"Aker-choo! Aker-choo! A-ker-choo-o-o-o!"
Well, everything was going along nicely, and the housecleaning was almost over, when, all of a sudden, along came a hungry bear. He wanted something to eat—a beaver or a squirrel—he didn't much care which. And he was just going to grab up little Crackie Flat-tail, when, all at once, Toodle and Noodle saw him.
"Quick!" cried Noodle. "Beat the rug with all your might, Toodle!" And they did, and their tails made such a loud noise the bear thought it was a gun being fired at him, and he thought the dust was powder smoke, and away he ran as fast as his legs would carry him. So that's how Toodle and Noodle helped Mrs. Bushytail, and also saved their sister Crackie.
And then along came Professor Rat and Miss Lady Bug, to get Billie Bushytail's forgotten books and when the school teacher heard how all the children had left the school he laughed like anything, and said they did just right.
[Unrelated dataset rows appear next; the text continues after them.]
(* ===== verification/NetIP.v ===== *)
(** * Internet addresses of Go's [net] package

    [net.ParseIP], the classification methods of [net.IP] and its text form,
    as far as the exposure code uses them.  A text is its bytes; an address is
    4 or 16 of them. *)

From S2P Require Import Prelude Protocol.
From stdpp Require Import base strings list.
From Stdlib Require Import ZArith Lia Ascii.

Open Scope N_scope.

Definition text (s : string) : list N := map N_of_ascii (String.list_ascii_of_string s).
Definition untext (l : list N) : string := String.string_of_list_ascii (map ascii_of_N l).

Definition IP : Type := list N.

(** [strconv.Itoa] *)
Definition itoa (z : Z) : string := json_num z.

(** ** Parsing ([netip.ParseAddr] without a zone) *)
Definition is_digit (c : N) : bool := (48 <=? c) && (c <=? 57).

(** Dotted decimal: no empty octet, no leading zero, no octet above 255,
    exactly four octets. *)
Fixpoint ipv4_fields (s : list N) (fields : list N) (val : N) (digits : nat) : option (list N) :=
  match s with
  | [] => if decide (length fields < 3)%nat then None else Some (fields ++ [val])
  | c :: rest =>
      if is_digit c then
        if decide (digits = 1%nat /\ val = 0) then None
        else let val := val * 10 + (c - 48) in
             if 255 <? val then None else ipv4_fields rest fields val (S digits)
      else if c =? 46 then
        (* an octet that starts or ends the text, or is empty *)
        if decide (digits = 0%nat \/ rest = []) then None
        else if decide (length fields = 3%nat) then None
        else ipv4_fields rest (fields ++ [val]) 0 0
      else None
  end.

Definition hex_value (c : N) : option N :=
  if is_digit c then Some (c - 48)
  else if (97 <=? c) && (c <=? 102) then Some (c - 87)
  else if (65 <=? c) && (c <=? 70) then Some (c - 55)
  else None.

(** One group of at most four hexadecimal digits: its value, how many digits
    it has, and what follows. *)
Fixpoint hex_group (s : list N) (off : nat) (acc : N) : option (N * nat * list N) :=
  match s with
  | c :: rest =>
      match hex_value c with
      | Some v => if decide (3 < off)%nat then None else hex_group rest (S off) (acc * 16 + v)
      | None => Some (acc, off, s)
      end
  | [] => Some (acc, off, [])
  end.

(** The group loop: the bytes stored so far, the position of the ellipsis. *)
Fixpoint ipv6_loop (fuel : nat) (s : list N) (ip : list N) (ellipsis : option nat)
    : option (list N * list N * option nat) :=
  match fuel with
  | O => Some (ip, s, ellipsis)
  | S fuel =>
      if decide (16 <= length ip)%nat then Some (ip, s, ellipsis) else
      match hex_group s 0 0 with
      | None => None
      | Some (acc, off, rest) =>
          if decide (off = 0%nat) then None
          else if decide (head rest = Some 46) then
            (* a trailing dotted-decimal part *)
            if decide (ellipsis = None /\ length ip <> 12%nat) then None
            else if decide (16 < length ip + 4)%nat then None
            else match ipv4_fields s [] 0 0 with
                 | Some fields => Some (ip ++ fields, [], ellipsis)
                 | None => None
                 end
          else
            let ip := ip ++ [acc / 256; acc mod 256] in
            match rest with
            | [] => Some (ip, [], ellipsis)
            | [_] => None
            | c :: (c' :: rest') as rest1 =>
                if decide (c <> 58) then None
                else if decide (c' = 58) then
                  match ellipsis with
                  | Some _ => None
                  | None =>
                      match rest' with
                      | [] => Some (ip, [], Some (length ip))
                      | _ => ipv6_loop fuel rest' ip (Some (length ip))
                      end
                  end
                else ipv6_loop fuel rest1 ip ellipsis
            end
      end
  end.

Definition expand_ellipsis (ip : list N) (ellipsis : option nat) : option IP :=
  if decide (length ip < 16)%nat then
    match ellipsis with
    | Some e => Some (take e ip ++ replicate (16 - length ip) 0 ++ drop e ip)
    | None => None
    end
  else match ellipsis with Some _ => None | None => Some ip end.

(** Eight groups at most, so nine rounds are enough. *)
Definition parseIPv6 (s : list N) : option IP :=
  let run s ellipsis :=
    match ipv6_loop 9 s [] ellipsis with
    | Some (ip, [], ellipsis) => expand_ellipsis ip ellipsis
    | _ => None
    end in
  match s with
  | 58 :: 58 :: [] => Some (replicate 16 0)
  | 58 :: 58 :: rest => run rest (Some 0%nat)
  | _ => run s None
  end.

(** An IPv4 address as the 16 bytes [net.ParseIP] returns for it. *)
Definition v4_mapped (fields : list N) : IP := replicate 10 0 ++ [255; 255] ++ fields.

Fixpoint first_separator (s : list N) : option N :=
  match s with
  | [] => None
  | c :: s => if decide (c = 46 \/ c = 58 \/ c = 37) then Some c else first_separator s
  end.

(** [net.ParseIP]: [None] is nil.  A zone is never accepted. *)
Definition ParseIP (address : string) : option IP :=
  let s := text address in
  match first_separator s with
  | Some 46 => v4_mapped <$> ipv4_fields s [] 0 0
  | Some 58 => if decide (37 ∈ s) then None else parseIPv6 s
  | _ => None
  end.

(** ** Classification *)
Definition To4 (ip : IP) : option (list N) :=
  if decide (length ip = 4%nat) then Some ip
  else if decide (length ip = 16%nat /\ take 12 ip = replicate 10 0 ++ [255; 255])
  then Some (drop 12 ip) else None.

Definition is_v4 (ip : IP) : bool := match To4 ip with Some _ => true | None => false end.

Definition IPv4zero : IP := v4_mapped [0; 0; 0; 0].
Definition IPv6unspecified : IP := replicate 16 0.
Definition IPv6loopback : IP := replicate 15 0 ++ [1].

(** [IP.Equal] of two addresses in the 16-byte form. *)
Definition Equal (a b : IP) : bool := bool_decide (a = b).

Definition IsUnspecified (ip : IP) : bool := Equal ip IPv4zero || Equal ip IPv6unspecified.

Definition IsLoopback (ip : IP) : bool :=
  match To4 ip with
  | Some ip4 => bool_decide (head ip4 = Some 127)
  | None => Equal ip IPv6loopback
  end.

Definition byte_at (ip : IP) (i : nat) : N := default 0 (ip !! i).

Definition IsMulticast (ip : IP) : bool :=
  match To4 ip with
  | Some ip4 => N.land (byte_at ip4 0) 240 =? 224
  | None => bool_decide (length ip = 16%nat) && (byte_at ip 0 =? 255)
  end.

Definition IsLinkLocalUnicast (ip : IP) : bool :=
  match To4 ip with
  | Some ip4 => (byte_at ip4 0 =? 169) && (byte_at ip4 1 =? 254)
  | None => bool_decide (length ip = 16%nat) && (byte_at ip 0 =? 254)
            && (N.land (byte_at ip 1) 192 =? 128)
  end.

(** ** Text *)
Definition dotted (fields : list N) : string :=
  Protocol.join "." (map (fun b => itoa (Z.of_N b)) fields).

Definition group (ip : IP) (i : nat) : N := byte_at ip (2 * i) * 256 + byte_at ip (2 * i + 1).

(** Hexadecimal without leading zeros. *)
Definition hex_text (n : N) : string :=
  let ds := [n / 4096; n / 256 mod 16; n / 16 mod 16; n mod 16] in
  let strip := fix strip (l : list N) := match l with
    | [d] => [d] | 0 :: l => strip l | _ => l end in
  untext (map (fun d => if d <? 10 then d + 48 else d + 87) (strip ds)).

(** The length of the run of zero groups that starts at a group. *)
Fixpoint zero_run (fuel : nat) (ip : IP) (i : nat) : nat :=
  match fuel with
  | O => 0
  | S fuel => if decide ((i < 8)%nat /\ group ip i = 0) then S (zero_run fuel ip (S i)) else 0
  end.

(** The first longest run of at least two zero groups: its start and end. *)
Definition longest_zero_run (ip : IP) : option (nat * nat) :=
  foldl (fun best i =>
    let l := zero_run 8 ip i in
    let have := match best with Some (a, b) => (b - a)%nat | None => 0%nat end in
    if decide (2 <= l /\ have < l)%nat then Some (i, (i + l)%nat) else best) None (seq 0 8).

Fixpoint v6_text (fuel : nat) (ip : IP) (zeros : option (nat * nat)) (i : nat) : string :=
  match fuel with
  | O => ""
  | S fuel =>
      if decide (8 <= i)%nat then "" else
      match zeros with
      | Some (a, b) =>
          if decide (i = a) then
            if decide (8 <= b)%nat then "::"
            else "::" +:+ hex_text (group ip b) +:+ v6_text fuel ip zeros (S b)
          else (if decide (0 < i)%nat then ":" else "") +:+ hex_text (group ip i)
                 +:+ v6_text fuel ip zeros (S i)
      | None => (if decide (0 < i)%nat then ":" else "") +:+ hex_text (group ip i)
                  +:+ v6_text fuel ip zeros (S i)
      end
  end.

(** [IP.String] of 4 or 16 bytes. *)
Definition IP_String (ip : IP) : string :=
  match To4 ip with
  | Some ip4 => dotted ip4
  | None => v6_text 8 ip (longest_zero_run ip) 0
  end.

Example parse_forms :
  map ParseIP ["127.0.0.1"; "01.2.3.4"; "1.2.3"; "::"; "fe80::1%eth0"; "2001:db8::1"; "1::2::3"; ":::"] =
  [Some (v4_mapped [127; 0; 0; 1]); None; None; Some (replicate 16 0); None;
   Some ([32; 1; 13; 184] ++ replicate 11 0 ++ [1]); None; None].
Proof. vm_compute. reflexivity. Qed.

Example print_forms :
  map IP_String [v4_mapped [10; 0; 0; 2]; replicate 16 0; IPv6loopback;
                 [32; 1; 13; 184; 0; 0; 0; 0; 0; 1; 0; 0; 0; 0; 0; 1]] =
  ["10.0.0.2"; "::"; "::1"; "2001:db8::1:0:0:1"].
Proof. vm_compute. reflexivity. Qed.

(** ** The dotted form is read back *)

(** The effect of a run of digits on the octet being read. *)
Fixpoint octet_run (ds : list N) (val : N) (digits : nat) : option (N * nat) :=
  match ds with
  | [] => Some (val, digits)
  | c :: ds =>
      if is_digit c then
        if decide (digits = 1%nat /\ val = 0) then None
        else let val := val * 10 + (c - 48) in if 255 <? val then None else octet_run ds val (S digits)
      else None
  end.

Lemma octet_run_fields ds rest fields val digits v n :
  octet_run ds val digits = Some (v, n) ->
  ipv4_fields (ds ++ rest) fields val digits = ipv4_fields rest fields v n.
Proof.
  revert val digits. induction ds as [|c ds IH]; intros val digits; cbn; [by intros [= -> ->]|].
  destruct (is_digit c); [|done]. case_decide; [done|].
  destruct (255 <? val * 10 + (c - 48)); [done|]. apply IH.
Qed.

Definition octet_text (b : N) : list N := text (itoa (Z.of_N b)).

Lemma octets_checked :
  forallb (fun b => match octet_run (octet_text b) 0 0 with
                    | Some (v, S _) => (v =? b) && forallb is_digit (octet_text b)
                    | _ => false
                    end) (map N.of_nat (seq 0 256)) = true.
Proof. vm_compute. reflexivity. Qed.

Lemma octet_read b : b < 256 ->
  (exists n, octet_run (octet_text b) 0 0 = Some (b, S n)) /\ forallb is_digit (octet_text b) = true.
Proof.
  intros Hb. pose proof octets_checked as H. rewrite forallb_forall in H.
  specialize (H b). assert (In b (map N.of_nat (seq 0 256))) as Hin.
  { apply in_map_iff. exists (N.to_nat b). split; [lia|]. apply in_seq. lia. }
  apply H in Hin. destruct (octet_run _ _ _) as [[v [|n]]|]; try done.
  apply andb_true_iff in Hin as [->%N.eqb_eq ?]. eauto.
Qed.

Lemma text_app s1 s2 : text (s1 +:+ s2) = text s1 ++ text s2.
Proof.
  unfold text. rewrite <- map_app. f_equal. induction s1 as [|c s1 IH]; cbn; [done|]. rewrite <- IH. done.
Qed.

Lemma first_separator_digits ds rest :
  forallb is_digit ds = true -> first_separator (ds ++ rest) = first_separator rest.
Proof.
  induction ds as [|c ds IH]; cbn; [done|]. intros [Hc ?]%andb_true_iff.
  rewrite decide_False; [by apply IH|]. intros [-> | [-> | ->]]; discriminate Hc.
Qed.

Lemma dotted_text a b c d :
  text (dotted [a; b; c; d]) =
  octet_text a ++ 46 :: octet_text b ++ 46 :: octet_text c ++ 46 :: octet_text d.
Proof. unfold dotted. cbn [map Protocol.join]. rewrite !text_app. reflexivity. Qed.

Lemma octet_text_nonempty b rest : b < 256 -> octet_text b ++ rest <> [].
Proof.
  intros Hb [Hn _]%app_nil. destruct (octet_read b Hb) as [[n Hr] _]. by rewrite Hn in Hr.
Qed.

(** One octet and the dot after it. *)
Lemma ipv4_fields_octet b rest fields :
  b < 256 -> rest <> [] -> (length fields < 3)%nat ->
  ipv4_fields (octet_text b ++ 46 :: rest) fields 0 0 = ipv4_fields rest (fields ++ [b]) 0 0.
Proof.
  intros Hb Hrest Hlen. destruct (octet_read b Hb) as [[n Hr] _].
  rewrite (octet_run_fields _ _ _ _ _ _ _ Hr). cbn.
  rewrite !decide_False; [done|lia|naive_solver].
Qed.

Lemma ParseIP_dotted a b c d : a < 256 -> b < 256 -> c < 256 -> d < 256 ->
  ParseIP (dotted [a; b; c; d]) = Some (v4_mapped [a; b; c; d]).
Proof.
  intros Ha Hb Hc Hd. unfold ParseIP. rewrite dotted_text.
  destruct (octet_read a Ha) as [_ Hda]. rewrite (first_separator_digits _ _ Hda). cbn.
  destruct (octet_read d Hd) as [[n Hr] _].
  assert (octet_text d <> []) as Hne.
  { rewrite <- (app_nil_r (octet_text d)). by apply octet_text_nonempty. }
  rewrite !ipv4_fields_octet by (try done; try (by apply octet_text_nonempty); cbn; lia).
  rewrite <- (app_nil_r (octet_text d)), (octet_run_fields _ _ _ _ _ _ _ Hr). done.
Qed.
"But it must not happen again," he said, and it did not.
So now I've got to stop, but next, in case the teakettle doesn't bite the nutmeg grater and stick the rolling pin in the pie, while they try to tag the sugar bowl, I'll tell you about Toodle and the singing bird.
[STORY XXXI]
TOODLE AND THE SINGING BIRD
"Children," said Mrs. Flat-tail, the beaver lady, to Toodle, Noodle and their little sister, Crackie, one morning as they were starting for school, "I think you had better take your lunch, and not come home to dinner this noon; I am going to be very busy, canning sweet-flag root, and birch bark, so we will have something to eat this winter. I really wouldn't have time to get you anything to eat."